▶ _Instructions to follow_
Below are entries. Reproduce exactly the lines between the line holding "t => cancel p t" and the line holding "Ht); split; [lia|done]].", inclusive, and only those.

▶ _Given records_
(* ===== verification/Pyrt.v ===== *)
(** The embedded Python runtime ([worker/src/pyrt.rs]): outcomes from Python
    objects, the pending completions of the async lane, and the sync lane's
    thread pool with its one-standby job queue. *)
From S2P Require Import Prelude Float64 Envelope Stats Ctx PyJson.
Open Scope Z_scope.

(** ** Registry and configuration *)

Record TaskSpec := { ts_kind : string; ts_is_async : bool; ts_timeout_ms : Z }.

Record AppConfig := {
  redis_url : string; default_queue : string; cfg_result_ttl : Z; cfg_idemp_ttl : Z;
  cfg_queue_ttl : gmap string f64; cfg_tasks : gmap string TaskSpec;
}.

Record TaskMeta := { tm_id : string; tm_retries : Z; tm_max_retries : Z; tm_queue : string }.

(** ** Python objects *)

(** What [pyo3] and [msgspec] answer about an object: item access, extraction,
    the codec. *)
Class Py := {
  obj : Type;
  get_item : obj -> string -> option obj;
  as_bool : obj -> option bool;
  as_f64 : obj -> option f64;
  as_str : obj -> option string;
  is_none : obj -> bool;
  gate : obj -> result string unit;
  encode : obj -> result string string;
  decode : string -> result string obj;
  empty_list : obj;
  empty_dict : obj;
}.

Definition MAX_PYERR_CHARS : nat := 8192.

(** [pyerr_string]: the text, and the traceback when there is one, bounded. *)
Definition pyerr_string (text : string) (traceback : option string) : string :=
  let s := match traceback with Some t => text +:+ String "010" t | None => text end in
  str_of (safe_truncate (bytes_of s) MAX_PYERR_CHARS).

Section outcomes.
Context `{Py}.

Definition decode_text (text : string) : result string obj :=
  if String.eqb text "[]" then Ok empty_list
  else if String.eqb text "{}" then Ok empty_dict
  else decode text.

Definition serialization_failure (what : string) : Outcome := Failure (error_new "SerializationError" what) false.

Definition encode_result (r : obj) : Outcome :=
  if is_none r then Success "null" else
  match gate r ≫= fun _ => encode r with
  | Ok json => Success json
  | Err msg => serialization_failure ("task result is not JSON serializable: " +:+ msg)
  end.

Definition flag (o : obj) (k : string) : bool := default false (get_item o k ≫= as_bool).

Definition error_from_py (e : obj) : option ErrorJson :=
  let f k := default ""%string (get_item e k ≫= as_str) in
  let ty := f "type"%string in
  if String.eqb ty "" then None
  else Some {| type_ := ty; message := f "message"%string; traceback := f "traceback"%string; origin := f "origin"%string |}.

Definition outcome_from_py (o : obj) : Outcome :=
  if flag o "ok" then
    match get_item o "result" with Some r => encode_result r | None => Success "null" end
  else
    let err := default (error_new "UnknownError" "executor reported failure without error")
                 (get_item o "error" ≫= error_from_py) in
    if flag o "retry" then ForceRetry (get_item o "countdown" ≫= as_f64) err
    else Failure err (default (negb (String.eqb (type_ err) "SerializationError")) (get_item o "retryable" ≫= as_bool)).

Definition args_failure_outcome (e : string) : Outcome :=
  serialization_failure ("task arguments are not JSON serializable: " +:+ e).

(** [run_sync_blocking]: [run_sync] is the shim's function. *)
Definition run_sync_blocking (run_sync : string -> obj -> obj -> option Z -> option TaskMeta -> result string obj)
    (name args kwargs : string) (soft_timeout_ms : option Z) (meta : option TaskMeta) : Outcome :=
  match decode_text args with
  | Err e => args_failure_outcome e
  | Ok a =>
      match decode_text kwargs with
      | Err e => args_failure_outcome e
      | Ok k =>
          match run_sync name a k soft_timeout_ms meta with
          | Ok out => outcome_from_py out
          | Err e => Failure (error_new "WorkerShimError" ("run_sync failed: " +:+ e)) true
          end
      end
  end.
End outcomes.

(** A shim response both as the dict of the io lanes and as the JSON line of the
    cpu lane. *)
Record same_response `{Py} (o : obj) (r : PyResp) : Prop := {
  sr_ok : (get_item o "ok" ≫= as_bool) = Some (pr_ok r);
  sr_retry : default false (get_item o "retry" ≫= as_bool) = pr_retry r;
  sr_countdown : (get_item o "countdown" ≫= as_f64) = pr_countdown r;
  sr_retryable : (get_item o "retryable" ≫= as_bool) = pr_retryable r;
  sr_result : match get_item o "result" with
    | Some v => pr_result r = Some (match encode_result v with Success j => j | _ => ""%string end) /\
        exists j, encode_result v = Success j
    | None => pr_result r = None end;
  sr_error : (get_item o "error" ≫= error_from_py) = pr_error r;
}.

(** The two readings of a shim response agree, as the source asks ("keep
    the two in step"): on a dict and a response line with the same fields,
    [outcome_from_py] and [parse_pyresp] give the same outcome. *)
Theorem outcome_readings_agree `{P : Py} o r de line :
  same_response o r -> de line = Ok r -> outcome_from_py o = parse_pyresp de line false.
Proof.
  intros [] Hl. unfold parse_pyresp, outcome_from_py, flag. rewrite Hl, sr_ok0, sr_retry0, sr_countdown0, sr_error0.
  cbn [default from_option id andb]. rewrite orb_false_r. destruct (pr_ok r) eqn:Eo; cbn.
  - destruct (get_item o "result") as [v|].
    + destruct sr_result0 as [-> [j ->]]. done.
    + by rewrite sr_result0.
  - destruct (pr_retry r); [done|]. by rewrite sr_retryable0.
Qed.

(** A dict of strings, for the witness. *)
Definition toy_py : Py := {|
  obj := list (string * string) + string;
  get_item o k := match o with inl l => inr <$> assoc k l | inr _ => None end;
  as_bool o := match o with inr s => if String.eqb s "true" then Some true else if String.eqb s "false" then Some false else None | _ => None end;
  as_f64 _ := None; as_str o := match o with inr s => Some s | _ => None end;
  is_none _ := false; gate _ := Ok tt;
  encode o := match o with inr s => Ok s | _ => Err ""%string end;
  decode s := Ok (inr s); empty_list := inl []; empty_dict := inl [];
|}.

Lemma outcome_readings_agree_witness :
  let r := {| pr_ok := true; pr_result := Some "7"%string; pr_error := None; pr_retry := false; pr_countdown := None; pr_retryable := None |} in
  @outcome_from_py toy_py (inl [("ok", "true"); ("result", "7")]%string) = parse_pyresp (fun _ => Ok r) "x" false.
Proof.
  intros r. apply (outcome_readings_agree (P := toy_py) _ r (fun _ => Ok r) "x"); [|reflexivity].
  split; try reflexivity. cbn. split; [reflexivity|by eexists].
Defined.

(** ** Pending completions *)

(** The map of senders by token, the next token, and what was delivered. *)
Record pending := {
  slots : gset Z;
  next_token : Z;
  delivered : list (Z * Outcome);
}.

Definition pending_init : pending := {| slots := ∅; next_token := 1; delivered := [] |}.

(** [queue_submit]: the slot is inserted before the job is sent. *)
Definition queue_submit (p : pending) : Z * pending :=
  (next_token p, {| slots := {[next_token p]} ∪ slots p; next_token := next_token p + 1; delivered := delivered p |}).

(** [complete_pending], and the completion callback. *)
Definition complete_pending (p : pending) (token : Z) (o : Outcome) : pending :=
  if bool_decide (token ∈ slots p)
  then {| slots := slots p ∖ {[token]}; next_token := next_token p; delivered := delivered p ++ [(token, o)] |}
  else p.

Definition fail_pending (p : pending) (token : Z) (msg : string) : pending :=
  complete_pending p token (Failure (error_new "WorkerShimError" msg) true).

Definition cancel (p : pending) (token : Z) : pending :=
  {| slots := slots p ∖ {[token]}; next_token := next_token p; delivered := delivered p |}.

Record SubmitJob := {
  job_token : Z; job_name : string; job_args : string; job_kwargs : string;
  job_timeout_s : f64; job_soft_timeout_s : option f64; job_meta : option TaskMeta;
}.

(** How the shim took one job: scheduled, its queue full, or another error. *)
Inductive shim_reply := Scheduled | AsyncQueueFull (e : string) | ShimError (e : string).

(** [submit_batch_under_gil]: the failures and argument failures it collects,
    and the new count of [async_rejected]; [None] when the shim has no
    [submit_async]. *)
Definition submit_batch `{Py} (submit_async : option (SubmitJob -> obj -> obj -> shim_reply)) (broken : string)
    (batch : list SubmitJob) (rejected : Z) : (list (Z * string) * list (Z * Outcome)) * Z :=
  match submit_async with
  | None => ((fun j => (job_token j, broken)) <$> batch, [], rejected)
  | Some submit =>
      fold_left (fun '(failed, args_failed, n) j =>
        match decode_text (job_args j) with
        | Err e => (failed, args_failed ++ [(job_token j, args_failure_outcome e)], n)
        | Ok a =>
            match decode_text (job_kwargs j) with
            | Err e => (failed, args_failed ++ [(job_token j, args_failure_outcome e)], n)
            | Ok k =>
                match submit j a k with
                | Scheduled => (failed, args_failed, n)
                | AsyncQueueFull e => (failed ++ [(job_token j, e)], args_failed, n + 1)
                | ShimError e => (failed ++ [(job_token j, e)], args_failed, n)
                end
            end
        end) batch ([], [], rejected)
  end.

Definition finish_batch (p : pending) (r : list (Z * string) * list (Z * Outcome)) : pending :=
  let p := fold_left (fun p f => fail_pending p f.1 ("submit_async failed: " +:+ f.2)) r.1 p in
  fold_left (fun p f => complete_pending p f.1 f.2) r.2 p.

Definition DRAIN_MAX : nat := 128.

(** One turn of the submitter thread: the first job, then what is queued. *)
Definition drain (queued : list SubmitJob) : list SubmitJob * list SubmitJob := (take DRAIN_MAX queued, drop DRAIN_MAX queued).

Inductive pending_event :=
| PSubmit
| PComplete (token : Z) (o : Outcome)
| PCancel (token : Z).

Definition pending_step (p : pending) (e : pending_event) : pending :=
  match e with
  | PSubmit => (queue_submit p).2
  | PComplete t o => complete_pending p t o
  | PCancel t => cancel p t
  end.

(** Slots and delivered tokens are disjoint, below the next token, and no token
    is delivered twice. *)
Definition pending_inv (p : pending) : Prop :=
  NoDup (delivered p).*1 /\
  (forall t, t ∈ slots p -> t < next_token p /\ t ∉ (delivered p).*1) /\
  (forall t, t ∈ (delivered p).*1 -> t < next_token p).

Lemma pending_inv_step p e : pending_inv p -> pending_inv (pending_step p e).
Proof.
  intros (H1 & H2 & H3). destruct e as [|t o|t]; cbn.
  - split_and!; cbn; [done| |].
    + intros t Ht. apply elem_of_union in Ht as [->%elem_of_singleton|Ht]; [split; [lia|]|destruct (H2 t Ht); split; [lia|done]].
      intros Hd. specialize (H3 _ Hd). lia.
    + intros t Ht. specialize (H3 t Ht). lia.
  - unfold complete_pending. case_bool_decide as Ht; [|done]. destruct (H2 t Ht) as [Hl Hn].
    split_and!; cbn; rewrite ?fmap_app.
    + apply NoDup_app. split_and!; [done| |repeat constructor; set_solver]. set_solver.
    + intros x Hx. destruct (H2 x) as [? ?]; [set_solver|]. split; [done|]. set_solver.
    + intros x [Hx|Hx]%elem_of_app; [by apply H3|]. cbn in Hx. apply list_elem_of_singleton in Hx. lia.
  - split_and!; cbn; [done| |done]. intros x Hx. apply H2. set_solver.
Qed.

Lemma pending_inv_run es : forall p, pending_inv p -> pending_inv (fold_left pending_step es p).
Proof. induction es; intros; cbn; auto using pending_inv_step. Qed.

(** However submissions, callbacks, submitter failures and backstop
    cancellations interleave, a token is completed at most once, and a
    cancelled one is never completed after. *)
Theorem pending_completed_once es es' t :
  let p := fold_left pending_step es pending_init in
  NoDup (delivered p).*1 /\
  (t ∈ (delivered (fold_left pending_step es' (cancel p t))).*1 -> t < next_token p -> t ∈ (delivered p).*1).
Proof.
  intros p. assert (HI : pending_inv p).
  { apply pending_inv_run. split_and!; cbn; [constructor|set_solver|set_solver]. }
  split; [apply HI|]. intros Hd Hlt.
  assert (HG : forall es q, t ∉ slots q -> t < next_token q -> t ∈ (delivered (fold_left pending_step es q)).*1 -> t ∈ (delivered q).*1).
  { clear. induction es as [|e es IH]; intros q Hs Hlt; [done|]. cbn. intros H.
    apply IH in H.
    - destruct e as [|x o|x]; cbn in H; [done| |done]. unfold complete_pending in H. case_bool_decide; [|done].
      cbn in H. rewrite fmap_app in H. apply elem_of_app in H as [H|H]; [done|]. cbn in H.
      apply list_elem_of_singleton in H as ->. done.
    - destruct e as [|x o|x]; cbn; [set_unfold; intros [->|?]; [lia|done]| |set_solver].
      unfold complete_pending. case_bool_decide; cbn; set_solver.
    - destruct e as [|x o|x]; cbn; [lia| |done]. unfold complete_pending. case_bool_decide; cbn; lia. }
  apply (HG es' (cancel p t)); [set_solver|done|done].
Qed.

Lemma pending_completed_once_witness :
  let p := fold_left pending_step [PSubmit; PSubmit; PComplete 1 (Success "1")] pending_init in
  NoDup (delivered p).*1.
Proof. intros p. apply (pending_completed_once [PSubmit; PSubmit; PComplete 1 (Success "1")] [] 1). Defined.

(** A submitted batch accounts for every job: each either reached the shim's
    loop or is completed by the submitter, argument failures terminally and
    submission failures retryably, and nothing else is completed. *)
Theorem batch_accounts_for_every_job `{P : Py} submit broken batch rejected :
  let '((failed, args_failed), n) := submit_batch submit broken batch rejected in
  (forall j, j ∈ batch -> job_token j ∈ failed.*1 \/ job_token j ∈ args_failed.*1 \/
     exists a k f, submit = Some f /\ decode_text (job_args j) = Ok a /\ decode_text (job_kwargs j) = Ok k /\ f j a k = Scheduled) /\
  (forall t, t ∈ failed.*1 \/ t ∈ args_failed.*1 -> exists j, j ∈ batch /\ job_token j = t) /\
  (forall t o, (t, o) ∈ args_failed -> exists e, o = Failure e false) /\
  (length failed + length args_failed <= length batch)%nat /\ rejected <= n <= rejected + Z.of_nat (length failed).
Proof.
  unfold submit_batch. destruct submit as [submit|].
  2: { split_and!; cbn; rewrite ?length_fmap; try lia.
       - intros j Hj. left. rewrite <- list_fmap_compose. by apply (list_elem_of_fmap_2 (fst ∘ (fun j => (job_token j, broken)))).
       - rewrite <- list_fmap_compose. intros t [(j & -> & Hj)%list_elem_of_fmap|Ht]; [eauto|by apply not_elem_of_nil in Ht].
       - intros t o Ht. by apply not_elem_of_nil in Ht. }
  set (step := fun '(failed, args_failed, n) j => _).
  induction batch as [|j batch IH] using rev_ind.
  { cbn. split_and!; try lia; intros; set_solver. }
  rewrite fold_left_app. cbn [fold_left]. destruct (fold_left step batch ([], [], rejected)) as [[failed af] n].
  destruct IH as (I1 & I2 & I3 & I4 & I5). unfold step. rewrite length_app. cbn [length].
  destruct (decode_text (job_args j)) as [a|e] eqn:Ea; [destruct (decode_text (job_kwargs j)) as [k|e] eqn:Ek; [destruct (submit j a k) eqn:Es|]|].
  all: split_and!; rewrite ?fmap_app, ?length_app; cbn [length]; try lia.
  all: try (intros x Hx; apply elem_of_app in Hx as [Hx|Hx]; [destruct (I1 x Hx) as [?|[?|?]]; set_solver|apply list_elem_of_singleton in Hx; subst x]).
  all: try (by right; right; eauto 10).
  all: try (by cbn; set_solver).
  all: try (intros t Ht; assert (Hx : t ∈ failed.*1 \/ t ∈ af.*1 \/ t = job_token j) by (cbn in Ht; set_solver);
    destruct Hx as [Hx|[Hx| ->]]; [destruct (I2 t (or_introl Hx)) as (y & ? & ?); exists y; set_solver
      |destruct (I2 t (or_intror Hx)) as (y & ? & ?); exists y; set_solver|exists j; set_solver]).
  all: try done.
  all: intros t o Ht; apply elem_of_app in Ht as [Ht|Ht]; [by eapply I3|apply list_elem_of_singleton in Ht; simplify_eq; by eexists].
Qed.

▶ _Response_
  | PCancel t => cancel p t
  end.

(** Slots and delivered tokens are disjoint, below the next token, and no token
    is delivered twice. *)
Definition pending_inv (p : pending) : Prop :=
  NoDup (delivered p).*1 /\
  (forall t, t ∈ slots p -> t < next_token p /\ t ∉ (delivered p).*1) /\
  (forall t, t ∈ (delivered p).*1 -> t < next_token p).

Lemma pending_inv_step p e : pending_inv p -> pending_inv (pending_step p e).
Proof.
  intros (H1 & H2 & H3). destruct e as [|t o|t]; cbn.
  - split_and!; cbn; [done| |].
    + intros t Ht. apply elem_of_union in Ht as [->%elem_of_singleton|Ht]; [split; [lia|]|destruct (H2 t Ht); split; [lia|done]].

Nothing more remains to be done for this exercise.